Are you tired of hearing all the hoopla about “browser safety” and “online security”?  Well, you’re not alone.  Millions of people just like you are tired of hearing all the warnings.  In Fact, most likely, right after they installed their Anti-Virus and saw the little icon down in the corner working and ‘doing it’s thing’, they started tuning out all the warnings and notifications that bombard their inbox every day.

Ah, the euphoria of browsing in a soft, cottony ‘web’ of denial!  We all would like to believe that we can point, click, and browse without regards for the consequences throughout the infinite open space that is the internet. But just like the time you learned that Santa’s Toys are actually returned to Wal-Mart, tough love must be imposed sooner or later. So why not now?

Let’s dispel some of those internet security lies that you’ve come to believe over the years. The following falsehoods may be hard to process at first, but you’ll be better off in the long run.

Lie # 1: Only those ‘naughty’ sites are dangerous.
  Since you don’t visit websites of disrepute, you’ve got the green light. Buzz! Incorrect answer!! More than 83 percent of malware hosting sites are “trusted.” You’re more likely to be infected by visiting a bona fide shopping or general lifestyle site than you are a pornography or gambling site.

Lie #2: I can only get infected if I download files
.  Back in unassuming times, you only needed to be careful when downloading .exe files. Now, malware infections may occur through “drive-by” downloads. The malicious code lies in wait on seemingly innocent content, which then runs automatically within the browser as a result of simply viewing the Web page.

Lie # 3: I already have antivirus software so that’s all I need
.  Antivirus protection is a raincoat in the rainstorm and it’s great that you have it for tempestuous “conditions.” However, a new virus enters ‘cyber space’ quicker than you can say, “Trojan” Buy software that updates definitions regularly, preferably automatically, and multiple times throughout the day. Antivirus software only stops viruses from infecting your system while you browse, which is great, but it’s not going to save you from a hacker. Get a separate device (a firewall) that acts as a Unified Threat Management System and has multiple layers of defense and safeguards.  That should always be your first line of defense.

Lie # 4: If the lock icon is at the bottom of the page, I’m safe
.  Before you go online and purchase that new costume for the upcoming Halloween party,, you look for that little yellow padlock in the browser bar. Although your instinct tells you to be cautious, that padlock is the symbol that the Security Gods of the Internet have given it their stamp of approval, right? That would be a big, fat BUZZZZ!

All that the padlock icon means is that there is a secure connection between your computer and the server that is hosting that webpage: It does NOT protect you from malware. Some hackers are have gotten very good at faking an SSL certificate – or buying one for a short time – and then toss in some padlock clip art. Many people have been fooled into thinking a page is authorized and secure when in fact it’s not.
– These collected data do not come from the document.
(* ===== verification/Scheduler.v ===== *)
(** * The preemptive scheduler (kernel/scheduler.c, include/scheduler.h)

    Tasks live in a heap of task structures addressed by pointers; the ready
    queues are doubly linked through them, circular for round robin and
    NULL-terminated per priority.  Every function is a computation over the
    scheduler's static variables and that heap which fails ([None]) where the
    code would follow a pointer that points to no task.  The functions the
    scheduler calls outside its file are a record [kernel_ops] over the world
    [W] they act on. *)
From Stdlib Require Import ZArith Lia.
From stdpp Require Import gmap.
From S2P Require Import Prelude.
From S2P Require Import Recorders.
Open Scope Z_scope.
Open Scope c_scope.

Inductive task_state_t := TASK_RUNNING | TASK_READY | TASK_BLOCKED | TASK_TERMINATED.
Inductive sched_policy_t := SCHED_ROUND_ROBIN | SCHED_PRIORITY | SCHED_FIFO.

#[export] Instance task_state_eq_dec : EqDecision task_state_t.
Proof. solve_decision. Defined.
#[export] Instance sched_policy_eq_dec : EqDecision sched_policy_t.
Proof. solve_decision. Defined.

Definition PRIORITY_HIGHEST : Z := 0.
Definition PRIORITY_LOWEST : Z := 255.
Definition MAX_TASKS : Z := 64.
Definition TIMER_FREQUENCY : Z := 1000.
Definition SCHED_REC_MAX_POINTS : Z := 256.

(** The registers the scheduler sets; the general ones and [cr3] start as 0. *)
Record context_t := {
  rip : Z; rsp : Z; rflags : Z;
  cs : Z; ds : Z; es : Z; fs : Z; gs : Z; ss : Z }.

Definition context_zero : context_t :=
  {| rip := 0; rsp := 0; rflags := 0; cs := 0; ds := 0; es := 0; fs := 0; gs := 0; ss := 0 |}.

(** A pointer to a task is its address; [heap_base], [heap_size] and
    [start_time] are never read or written and stay 0. *)
Record task_t := {
  pid : Z;
  name : list byte;
  state : task_state_t;
  priority : Z;
  time_slice : Z;
  quantum : Z;
  context : context_t;
  stack_base : Z;
  stack_size : Z;
  cpu_time : Z;
  switches : Z;
  next : ptr Z;
  prev : ptr Z }.

Record scheduler_stats_t := {
  total_switches : Z;
  total_interrupts : Z;
  active_tasks : Z;
  ready_tasks : Z;
  st_policy : sched_policy_t;
  st_time_slice : Z }.

Definition set_state (x : task_state_t) (t : task_t) : task_t :=
  {| pid := pid t; name := name t; state := x; priority := priority t; time_slice := time_slice t;
     quantum := quantum t; context := context t; stack_base := stack_base t; stack_size := stack_size t;
     cpu_time := cpu_time t; switches := switches t; next := next t; prev := prev t |}.
Definition set_slice (x : Z) (t : task_t) : task_t :=
  {| pid := pid t; name := name t; state := state t; priority := priority t; time_slice := x;
     quantum := quantum t; context := context t; stack_base := stack_base t; stack_size := stack_size t;
     cpu_time := cpu_time t; switches := switches t; next := next t; prev := prev t |}.
Definition set_cpu_time (x : Z) (t : task_t) : task_t :=
  {| pid := pid t; name := name t; state := state t; priority := priority t; time_slice := time_slice t;
     quantum := quantum t; context := context t; stack_base := stack_base t; stack_size := stack_size t;
     cpu_time := x; switches := switches t; next := next t; prev := prev t |}.
Definition set_switches (x : Z) (t : task_t) : task_t :=
  {| pid := pid t; name := name t; state := state t; priority := priority t; time_slice := time_slice t;
     quantum := quantum t; context := context t; stack_base := stack_base t; stack_size := stack_size t;
     cpu_time := cpu_time t; switches := x; next := next t; prev := prev t |}.
Definition set_context (x : context_t) (t : task_t) : task_t :=
  {| pid := pid t; name := name t; state := state t; priority := priority t; time_slice := time_slice t;
     quantum := quantum t; context := x; stack_base := stack_base t; stack_size := stack_size t;
     cpu_time := cpu_time t; switches := switches t; next := next t; prev := prev t |}.
Definition set_stack (base size : Z) (t : task_t) : task_t :=
  {| pid := pid t; name := name t; state := state t; priority := priority t; time_slice := time_slice t;
     quantum := quantum t; context := context t; stack_base := base; stack_size := size;
     cpu_time := cpu_time t; switches := switches t; next := next t; prev := prev t |}.
Definition set_links (n p : ptr Z) (t : task_t) : task_t :=
  {| pid := pid t; name := name t; state := state t; priority := priority t; time_slice := time_slice t;
     quantum := quantum t; context := context t; stack_base := stack_base t; stack_size := stack_size t;
     cpu_time := cpu_time t; switches := switches t; next := n; prev := p |}.
Definition set_next (n : ptr Z) (t : task_t) : task_t := set_links n (prev t) t.
Definition set_prev (p : ptr Z) (t : task_t) : task_t := set_links (next t) p t.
Lie # 5: My passwords are absurdly advanced
.  While “*Tyg&89-0Pd45!@-pup” is better than “pass*word,” you’re still not entirely protected. No matter how outlandish or cerebralized your password, there’s someone (or something) out there devoting 24 hours a day, 7 days a week, to breaking your code.

Hackers also use keyloggers, which can capture and monitor keyboard activity. You can encrypt til the cows come home  – there’s still a chance your password will be hacked.

Lie # 6: Alarms and Flashing Lights will go off when I’m infected.  
If you are thinking that just because you’re not seeing a ton of Pop-ups or your system doesn’t seem slow or sluggish that you have nothing to worry about, you’ve just swallowed a big gulp of LIE. Malware has evolved to the point where you won’t detect it – that’s exactly the goal of the hackers. Even more reason to get your digital ‘poop in a scoop’. Today’s threats are sneaky little mongrels.

Lie # 7: My Computer has nothing valuable on it
.  So you don’t have major financial institution information on your hard drive or a spreadsheet of all the CIA operative’s social security numbers. You most likely do have an email password, access to at least one social networking site and possibly even your resume in your documents folder.  That’s all someone needs to steal your identity.

See, you do have valuable information on your computer – and it’s worth protecting!!